[FEATURE/BUG] Verifier issues with the current bpf probe #940

Andreagit97 · 2023-03-06T14:34:12Z

Motivation

Here we go again! Recently we faced different verifier issues in the current bpf probe :(
These are some examples:

I can see 2 main causes here:

We continuously add new features to the current probe without taking care of the increasing verification path complexity.
New compiler versions (like clang15) seem to optimize out our funny workarounds causing the probe rejection on some kernels.

IMHO we cannot withstand too many other changes before reaching the complexity limit... this is the reason why we crafted the modern bpf probe from scratch! BTW since almost all users are still strictly related to the current probe I think we need to find a temporary solution to this issue. One idea that could allow us to decrease the complexity a little bit could be to split the bpf_val_to_ring helper into dedicated helper functions. I've already started this work some time ago(#906) to address this kind of issue, but I think it could be time to extend this approach to all the codebase!

This refactor shouldn't be too huge and it should give us further time before the final 💥

WDYT? @FedeDP @incertum @Molter73 @hbrueckner @leogr

Feature

Split the bpf_val_to_ring helper into dedicated helper functions like in the modern BPF probe.

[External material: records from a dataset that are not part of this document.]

(** X13 on [stamped_user]: the attribute [user_id] is the stored mapping. *)
Lemma populate_copies_scoping_field_witness :
  mc_setattr Instance "user_id" (VDict 3 utc_stamp) = None ∧
  attr (populate (desimplify empty_world 1) (VObj 0) stamped_user one_instance_state).2
    0 "user_id" = Some (VDict 3 utc_stamp).
Proof.
  apply (populate_copies_scoping_field empty_world 1 0 Instance stamped_user
           "user_id" (VDict 3 utc_stamp) one_instance_state (VObj 0)).
  - exists one_instance. split; reflexivity.
  - left. reflexivity.
  - simpl. auto.
  - reflexivity.
  - vm_compute. reflexivity.
Defined.

(** X14 on the field [name] of [stamped_user]. *)
Lemma populate_assigns_scalar_field_witness :
  attr (populate (desimplify empty_world 1) (VObj 0) stamped_user one_instance_state).2
    0 "name" = Some (VStr "vm").
Proof.
  apply (populate_assigns_scalar_field empty_world 1 0 Instance stamped_user
           "name" (VStr "vm") one_instance_state (VObj 0)).
  - exists one_instance. split; reflexivity.
  - apply (bool_decide_eq_true_1 (NoDup _)). vm_compute. reflexivity.
  - left.
  - reflexivity.
  - reflexivity.
  - vm_compute. reflexivity.
Defined.

(** ** Fuel *)

Lemma refines_refl {A} (m : M A) : refines m m.
Proof. intros st r st' H _. exact H. Qed.

Lemma refines_bind {A B} (m m' : M A) (f f' : A → M B) :
  refines m m' → (∀ a, refines (f a) (f' a)) → refines (bind m f) (bind m' f').
Proof.
  intros Hm Hf st r st' H Hr.
  apply bind_run in H as [(a & st1 & H1 & H2) | [(e & H1 & ->) | (_ & ->)]].
  - rewrite (bind_ok _ _ _ _ _ (Hm _ _ _ H1 ltac:(discriminate))).
    apply Hf; assumption.
  - apply bind_raise. apply Hm; [exact H1 | discriminate].
  - congruence.
Qed.

Lemma refines_try_except {A} (body body' : M A) (h : exn → M A) :
  refines body body' → refines (try_except body h) (try_except body' h).
Proof.
  intros Hb st r st' H Hr.
  apply try_except_run in H as [(e & st1 & H1 & H2) | (H1 & Hne)].
  - rewrite (try_except_raise _ _ _ _ _ (Hb _ _ _ H1 ltac:(discriminate))).
    exact H2.
  - pose proof (Hb _ _ _ H1 Hr) as H1'. unfold try_except. rewrite H1'.
    destruct r; [reflexivity | exfalso; eapply Hne; reflexivity | reflexivity].
Qed.

Lemma refines_for_each {A} (f f' : A → M unit) l :
  (∀ x, refines (f x) (f' x)) → refines (for_each f l) (for_each f' l).
Proof.
  intros H. induction l as [| x l IH]; simpl; [apply refines_refl |].
  apply refines_bind; [apply H | intros _; exact IH].
Qed.

Lemma refines_map_M {A B} (f f' : A → M B) l :
  (∀ x, refines (f x) (f' x)) → refines (map_M f l) (map_M f' l).
Proof.
  intros H. induction l as [| x l IH]; simpl; [apply refines_refl |].
  apply refines_bind; [apply H |]. intros y.
  apply refines_bind; [exact IH | intros ys; apply refines_refl].
Qed.

Section Fuel.
Context (W : World).

Lemma refines_populate_field desimp desimp' cm kv :
  (∀ x, refines (desimp x) (desimp' x)) →
  refines (populate_field desimp cm kv) (populate_field desimp' cm kv).
Proof.
  destruct kv as [key raw]. intros Hd. unfold populate_field.
  apply refines_bind; [apply Hd |]. intros sv.
  apply refines_try_except.
  destruct (negb (is_None sv)); [| apply refines_refl].
  apply refines_bind; [apply Hd | intros v; apply refines_refl].
Qed.

Lemma refines_novabase_desimplify desimp desimp' a d :
  (∀ x, refines (desimp x) (desimp' x)) →
  refines (novabase_desimplify W desimp a d) (novabase_desimplify W desimp' a d).
Proof.
  intros Hd. unfold novabase_desimplify.
  apply refines_bind; [apply refines_refl |]. intros key.
  apply refines_bind; [apply refines_refl |]. intros present.
  apply refines_bind; [| intros _; apply refines_refl].
  destruct present; [apply refines_refl |].
  apply refines_bind; [apply refines_refl |]. intros m.
  apply refines_bind; [apply refines_refl |]. intros _.
  apply refines_bind; [| intros _; apply refines_refl].
  unfold update_nova_model.
  apply refines_bind; [apply refines_refl |]. intros key'.
  apply refines_bind; [apply refines_refl |]. intros cm.
  apply refines_bind; [apply refines_refl |]. intros obj.
  unfold populate.
  apply refines_bind; [| intros _; apply refines_refl].
  apply refines_for_each. intros kv. apply refines_populate_field. exact Hd.
Qed.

The text was updated successfully, but these errors were encountered:

Molter73 · 2023-03-06T14:53:00Z

Honestly, looking at #906 it doesn't look like a solution, it looks like code duplication hell.

The proposed solution of going into a code re-write spree in the eBPF probe seems like something that will a take A LOT of resources and time, ultimately making the code even more complex, harder to maintain AND potentially adding yet more places where something could go wrong. If the problem is that changes to clang and the driver cause issues with the verifier, then IMO we need to test the probe on a larger spectrum of kernels and compile them with as many compiler versions as possible, fixing issues as they are caught.

But that's just my opinion, obviously.

FedeDP · 2023-03-06T15:07:08Z

One idea that could allow us to decrease the complexity a little bit could be to split the bpf_val_to_ring helper into dedicated helper functions

I fully agree with the proposed solution: bpf_val_to_ring is a super complex piece of code inlined inside each of our fillers, often multiple times.
This would help us reduce code complexity (in the end i assume an API similar to the modern-bpf one will be reached) and having much less need of splitting code up in multiple tail-called fillers because a single bpf program gets too long.
Performances should also improve a bit.

The proposed solution of going into a code re-write spree in the eBPF probe seems like something that will a take A LOT of resources and time,

@Molter73 it will, but we are in a situation where each small change could lead to breaks. Moreover, we would have similar APIs between the old and the modern probe, leading to a cleaner code.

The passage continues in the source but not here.